RhoB alteration is necessary for apoptotic and antineoplastic responses to farnesyltransferase inhibitors.

Farnesyltransferase inhibitors (FTIs) are in clinical trials, but how they selectively inhibit malignant cell growth remains uncertain. One important player in this process appears to be RhoB, an endosomal Rho protein that regulates receptor trafficking. FTI treatment elicits a gain of the geranylgeranylated RhoB isoform (RhoB-GG) that occurs due to modification of RhoB by geranylgeranyltransferase I in drug-treated cells.
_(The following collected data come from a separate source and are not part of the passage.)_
(** * Legal-summarizer backend: metadata extraction

    A shallow embedding of the text-processing core of
    [legal-summarizer/backend/main.py]: text normalisation, date parsing,
    date extraction and classification, citation extraction, the case
    timeline and the case-status heuristic, followed by the properties the
    specification states about them.

    Python strings are sequences of Unicode code points and are modelled as
    lists of code points.  The regular expressions of the source are written
    as syntax trees and run by a backtracking matcher that follows the
    priorities of Python's [re] module (ordered alternation, greedy
    quantifiers, leftmost match, non-overlapping scans). *)

From Stdlib Require Import String Ascii NArith ZArith Bool Arith Lia.
From Stdlib Require Import List Sorting.Sorted Permutation.
Import ListNotations.

Set Implicit Arguments.

(* ================================================================== *)
(** ** Strings *)

(** A Python [str]: a list of code points. *)
Definition pystr := list N.

(** Literals of the source that are plain ASCII are written as Rocq strings. *)
Definition s2u (s : string) : pystr :=
  map (fun a => N.of_nat (nat_of_ascii a)) (list_ascii_of_string s).

Fixpoint pystr_eqb (a b : pystr) : bool :=
  match a, b with
  | [], [] => true
  | x :: a', y :: b' => N.eqb x y && pystr_eqb a' b'
  | _, _ => false
  end.

(** [Py_UNICODE_ISSPACE]: the code points that [str.isspace], [str.strip]
    and the pattern [\s] treat as whitespace. *)
Definition is_space (c : N) : bool :=
  ((9 <=? c) && (c <=? 13) || (28 <=? c) && (c <=? 32) ||
   (c =? 133) || (c =? 160) || (c =? 5760) ||
   (8192 <=? c) && (c <=? 8202) ||
   (c =? 8232) || (c =? 8233) || (c =? 8239) || (c =? 8287) ||
   (c =? 12288))%N.

(** The part of the Unicode character database the program consults
    outside ASCII.  The ASCII part of every table is fixed below; the rest
    is whatever the Python runtime ships, and the development holds for
    every such table. *)
Record unicode := {
  (** [str.isalnum] on a code point above 127 (for [\w] and [\b]) *)
  uc_alnum : N -> bool;
  (** the value of a decimal digit (category Nd) above 127 (for [\d], [int]) *)
  uc_decimal : N -> option N;
  (** [str.lower] of a string that is not pure ASCII *)
  uc_lower : pystr -> pystr
}.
Notably, this event is sufficient to mediate antineoplastic effects in murine models and human carcinoma cells. To further assess this gain-of-function mechanism and determine whether RhoB-GG has a necessary role in drug action, we examined the FTI response of murine fibroblasts that cannot express RhoB-GG due to homozygous deletion of the rhoB gene. Nullizygous (-/-) cells were susceptible to cotransformation by adenovirus E1A plus activated H-Ras but defective in their FTI response, despite complete inhibition of H-Ras prenylation. Actin cytoskeletal and phenotypic events were disrupted in -/- cells, implicating RhoB-GG in these effects. Interestingly, -/- cells were resistant to FTI-induced growth inhibition under anchorage-dependent but not anchorage-independent conditions, indicating that, while RhoB-GG is sufficient, it is not necessary for growth inhibition under all conditions. In contrast, -/- cells were resistant to FTI-induced apoptosis in vitro and in vivo. Significantly, the apoptotic defect of -/- cells compromised the antitumor efficacy of FTI in xenograft assays. This study offers genetic proof of the hypothesis that RhoB-GG is a crucial mediator of the antineoplastic effects of FTIs.